Screenshots here are what can be done with terminal/ascii: http://caca.zoy.org/wiki/libcaca


September 14, 2016
p.p.s. yep, VT-100 had only 4 functional keys, so we still enjoying having 'em encoded separately from the others.
September 14, 2016
On Wednesday, 14 September 2016 at 13:08:18 UTC, Rory McGuire wrote:
> Screenshots here are what can be done with terminal/ascii: http://caca.zoy.org/wiki/libcaca

still, you can't use shading charaters to color text, so 16 colors for text output won't look that impressive. ;-)
September 14, 2016
On Wed, Sep 14, 2016 at 3:11 PM, ketmar via Digitalmars-d-announce < digitalmars-d-announce@puremagic.com> wrote:

> On Wednesday, 14 September 2016 at 13:08:18 UTC, Rory McGuire wrote:
>
>> Screenshots here are what can be done with terminal/ascii: http://caca.zoy.org/wiki/libcaca
>>
>
> still, you can't use shading charaters to color text, so 16 colors for text output won't look that impressive. ;-)
>

:) true


September 14, 2016
On Wednesday, 14 September 2016 at 13:04:40 UTC, ketmar wrote:
> in my editor i'm simply using rgb in [0..255] range, and mapping that to what terminal has. yet it is probably not the best way to make something nice looking when only 16 colors are available. heh, i should try and see how it will look like! ;-)
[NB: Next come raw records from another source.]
(** Which loads of an evaluation see the start of the round: by action and
    position of the load. *)
Definition Picks : Type := Z → Z → bool.

(** What the workers share during a round, and their own states. *)
Record RoundState (M W : Type) : Type := mkRound {
  rs_mem : M;
  rs_cursor : Z;
  rs_workers : list W
}.
Arguments mkRound {M W} _ _ _.
Arguments rs_mem {M W} _.
Arguments rs_cursor {M W} _.
Arguments rs_workers {M W} _.

Record Event : Type := { ev_worker : Z; ev_picks : Picks }.

Section machine.
Context {M W : Type} (worker_step : Picks → W → M → Z → res (W * M * Z)) (waiting : W → bool).

Definition round_step (e : Event) (rs : RoundState M W) : res (RoundState M W) :=
  w ← vget (rs_workers rs) (ev_worker e);
  r ← worker_step (ev_picks e) w (rs_mem rs) (rs_cursor rs);
  let '(w, mem, cursor) := r in
  ws ← vset (rs_workers rs) (ev_worker e) w;
  Ok (mkRound mem cursor ws).

(** A compute phase: it ends when every worker waits at the barrier. *)
Definition run_phase (start : M) (ws : list W) (sched : list Event) : res (RoundState M W) :=
  rs ← for_each sched round_step (mkRound start 0 ws);
  if forallb waiting (rs_workers rs) then Ok rs else OutOfFuel.

(** The block a claim at the cursor takes. *)
Definition claimed (cand : list (Z * Z)) (block cursor : Z) : list (Z * Z) :=
  take (Z.to_nat (Z.min (cursor + block) (zlen cand) - cursor)) (drop (Z.to_nat cursor) cand).
End machine.

(** A claim moves the cursor past at most as many candidates as it takes. *)
Lemma claimed_len cand block cursor :
  0 < block → 0 ≤ cursor < zlen cand →
  ∃ m, 1 ≤ m ≤ zlen cand - cursor ∧ zlen (claimed cand block cursor) ≤ m ∧
    Z.max 0 (zlen cand - (cursor + block)) = zlen cand - cursor - m.
Proof.
  intros Hb Hc. exists (Z.min block (zlen cand - cursor)). split; [lia|]. split; [|lia].
  unfold claimed. unfold zlen at 1. rewrite length_take. lia.
Qed.

(** ** What an evaluation promises

    [holds mem V] says that the arrays store the values [V]; [fit] is what an
    evaluation needs of the values.  The memory layouts discharge [GsCells];
    the machines are proved against it. *)

Class GsCells {M : Type} (nx ny nt : Z) (acts : list Action) (st : list State)
    (eval : Picks → M → M → Z → Z → Z → res (M * bool)) (holds : M → valuation → Prop)
    (fit : valuation → valuation → Z → Prop) : Prop := {
  gs_active : ∀ p old cur Vr V x y t s,
    holds old Vr → holds cur V → 0 ≤ x < nx → 0 ≤ y < ny → 0 ≤ t < nt →
    zget st (index nx nt x y t) = Some s → updatable s = true → fit Vr V (index nx nt x y t) →
    ∃ cur' v, eval p old cur x y t = Ok (cur', negb (v =? V (index nx nt x y t))) ∧
      evaluates nx ny nt acts st Vr V (index nx nt x y t) v ∧
      holds cur' (upd V (index nx nt x y t) v);
  gs_passive : ∀ p old cur Vr V x y t s,
    holds old Vr → holds cur V → 0 ≤ x < nx → 0 ≤ y < ny → 0 ≤ t < nt →
    zget st (index nx nt x y t) = Some s → updatable s = false →
    eval p old cur x y t = Ok (cur, false)
}.

(** ** A round is a sequence of backups *)

Lemma worker_split {W} (ws : list W) k w :
  zget ws k = Some w → ∃ l1 l2, ws = l1 ++ w :: l2 ∧ ∀ w', vset ws k w' = Ok (l1 ++ w' :: l2).
Proof.
  intros Hk. pose proof (zget_Some_lt _ _ _ Hk) as Hr. unfold zget in Hk.
  rewrite decide_True in Hk by lia.
  exists (take (Z.to_nat k) ws), (drop (S (Z.to_nat k)) ws). split.
  - by rewrite take_drop_middle.
  - intros w'. rewrite vset_ok by done. unfold zset. rewrite decide_True by lia.
    rewrite insert_take_drop; [done|]. by eapply lookup_lt_Some.
Qed.

Lemma elem_of_middle {W} (l1 l2 : list W) w v : v ∈ l1 ++ w :: l2 ↔ v = w ∨ v ∈ l1 ++ l2.
Proof. rewrite !elem_of_app, elem_of_cons. tauto. Qed.

Lemma Permutation_focus {A} (A1 w A2 R : list A) : (A1 ++ w ++ A2) ++ R ≡ₚ w ++ (A1 ++ A2) ++ R.
Proof. rewrite <- !app_assoc. apply Permutation_app_swap_app. Qed.

Section round_proof.
Context {M W : Type} (nx ny nt : Z) (acts : list Action) (st : list State).
Context (Hd : dims_ok nx ny nt) (Hst : wf_states nx ny nt st).
Context (eval : Picks → M → M → Z → Z → Z → res (M * bool)) (holds : M → valuation → Prop).
Context (fit : valuation → valuation → Z → Prop).
Context `{Hcells : !GsCells nx ny nt acts st eval holds fit}.

Abbreviation ev := (evaluates nx ny nt acts st).

(** What the values of a round keep, strong enough for the evaluations. *)
Context (inv : valuation → valuation → Prop).
Context (inv_fit : ∀ Vr V i, inv Vr V → active st i → V i = Vr i → fit Vr V i).
Context (inv_step : ∀ Vr V i V', inv Vr V → active st i → V i = Vr i → eval1 ev Vr V i V' → inv Vr V').

(** The candidates, the headings a round evaluates of each, and where the
    round starts. *)
Context (cand : list (Z * Z)) (heads : Z * Z → list Z) (start : M) (Vr : valuation).
Context (Hcand : ∀ c, c ∈ cand → 0 ≤ c.1 < nx ∧ 0 ≤ c.2 < ny) (Hnd : NoDup cand).
Context (Hheads : ∀ c, c ∈ cand → NoDup (heads c) ∧ ∀ t, t ∈ heads c → 0 ≤ t < nt).
Context (Hstart : holds start Vr) (Hinv : inv Vr Vr).

(** What a worker still has to evaluate of its block, what it reports of the
    cells that moved, and what its state keeps. *)
Context {K : Type} (key : Z → K) (todo : W → list Z) (marks : W → K → Prop).
Context (waiting : W → bool) (worker_ok : Z → W → Prop).
Context (ok_mono : ∀ c c' w, worker_ok c w → c ≤ c' → worker_ok c' w).
Context (ok_waiting : ∀ c w, worker_ok c w → waiting w = true → todo w = [] ∧ zlen cand ≤ c).

Definition head_cells (c : Z * Z) : list Z := index nx nt c.1 c.2 <$> heads c.
Abbreviation cc := head_cells.

Definition updb (i : Z) : bool := match zget st i with Some s => updatable s | None => false end.
Definition evaluated (L : list Z) : list Z := filter (fun i => updb i = true) L.

Definition waiting_count (ws : list W) : Z := zlen (filter (fun w => waiting w = true) ws).

(** The state of a round after the evaluation of [L]. *)
Record round_state_ok (L : list Z) (V : valuation) (rs : RoundState M W) : Prop := {
  rk_evals : evals ev Vr (evaluated L) Vr V;
  rk_holds : holds (rs_mem rs) V;
  rk_inv : inv Vr V;
  rk_perm : (cand ≫= cc) ≡ₚ
    L ++ (rs_workers rs ≫= todo) ++ (drop (Z.to_nat (rs_cursor rs)) cand ≫= cc);
  rk_workers : ∀ w, w ∈ rs_workers rs → worker_ok (rs_cursor rs) w;
  rk_cursor : 0 ≤ rs_cursor rs ≤ zlen cand + 15 + 16 * waiting_count (rs_workers rs);
  rk_marks : ∀ k, (∃ w, w ∈ rs_workers rs ∧ marks w k) ↔
                  (∃ j, j ∈ L ∧ key j = k ∧ V j ≠ Vr j)
}.

Lemma NoDup_heads : NoDup (cand ≫= cc).
Proof.
  destruct Hd as [Hx0 Hy0 Ht0 _].
  assert (∀ c t, c ∈ cand → t ∈ heads c → col nx nt (index nx nt c.1 c.2 t) = c ∧
    ct nt (index nx nt c.1 c.2 t) = t) as Hcol.
  { intros c t Hc Ht. destruct (Hcand c Hc). destruct (Hheads c Hc) as [_ Hr]. specialize (Hr t Ht).
    destruct (coords_index nx nt c.1 c.2 t) as (Ex & Ey & Et); [lia..|].
    unfold col. rewrite Ex, Ey, Et. by destruct c. }
  apply NoDup_bind; [| |done].
  - intros c1 c2 i Hc1 Hc2 (t1 & -> & Ht1)%list_elem_of_fmap (t2 & E & Ht2)%list_elem_of_fmap.
    destruct (Hcol c1 t1) as [<- _]; [done..|]. destruct (Hcol c2 t2) as [<- _]; [done..|].
    by rewrite E.
  - intros c Hc. apply NoDup_fmap_2_strong; [|by apply Hheads].
    intros t1 t2 Ht1 Ht2 E.
    destruct (Hcol c t1) as [_ <-]; [done..|]. destruct (Hcol c t2) as [_ <-]; [done..|].
    by rewrite E.
Qed.

Lemma marks_middle l1 w l2 k :
  (∃ v, v ∈ l1 ++ w :: l2 ∧ marks v k) ↔ (∃ v, v ∈ l1 ++ l2 ∧ marks v k) ∨ marks w k.
Proof.
  setoid_rewrite elem_of_middle. split.
  - intros (v & [->|Hv] & Hm); [by right|left; by exists v].
  - intros [(v & Hv & Hm)|Hm]; [exists v|exists w]; auto.
Qed.

Lemma waiting_middle l1 w l2 :
  waiting_count (l1 ++ w :: l2) = waiting_count (l1 ++ l2) + (if waiting w then 1 else 0).
Proof.
  unfold waiting_count. rewrite !list.filter_app, list.filter_cons, !zlen_app.
  destruct (waiting w); [rewrite decide_True by done|rewrite decide_False by done].
  - unfold zlen. cbn [length]. lia.
  - lia.
Qed.

Lemma waiting_count_bounds ws : 0 ≤ waiting_count ws ≤ zlen ws.
Proof.
  unfold waiting_count, zlen. pose proof (length_filter (fun w => waiting w = true) ws). lia.
Qed.

(** A step that evaluates nothing. *)
Lemma quiet_step L V rs l1 w l2 w' cursor' :
  round_state_ok L V rs → rs_workers rs = l1 ++ w :: l2 →
  todo w ++ (drop (Z.to_nat (rs_cursor rs)) cand ≫= cc)
    ≡ₚ todo w' ++ (drop (Z.to_nat cursor') cand ≫= cc) →
  (∀ k, marks w k ↔ marks w' k) → worker_ok cursor' w' → rs_cursor rs ≤ cursor' →
  cursor' ≤ zlen cand + 15 + 16 * waiting_count (l1 ++ w' :: l2) →
  round_state_ok L V (mkRound (rs_mem rs) cursor' (l1 ++ w' :: l2)).
Proof.
  intros [Hev Hh Hi Hp Hw Hc Hm] Ews Htodo Hmark Hok Hle Hcur. rewrite Ews in *.
  split; cbn [rs_mem rs_cursor rs_workers]; try done.
  - rewrite Hp. rewrite !bind_app, !bind_cons. apply Permutation_app_head.
    rewrite <- !app_assoc. apply Permutation_app_head.
    rewrite !app_assoc, (Permutation_app_comm (todo w)), (Permutation_app_comm (todo w')).
    rewrite <- !app_assoc. by rewrite Htodo.
  - intros v [->|Hv]%elem_of_middle; [done|]. eapply ok_mono; [|exact Hle].
    apply Hw, elem_of_middle. by right.
  - lia.
  - intros k. rewrite <- Hm, !marks_middle. specialize (Hmark k). tauto.
Qed.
actually, it's not that bad, i expected much worser results.

original 256 color mode: http://ketmar.no-ip.org/img/tui/tui_c256.png
and this is restricted to basic 16 colors: http://ketmar.no-ip.org/img/tui/tui_c16a.png
still readable. my terminal has somewhat non-standard first 16 colors (some colors are brighter than default xterm, some are not), that's probably why background becomes so bright. but it is still readable.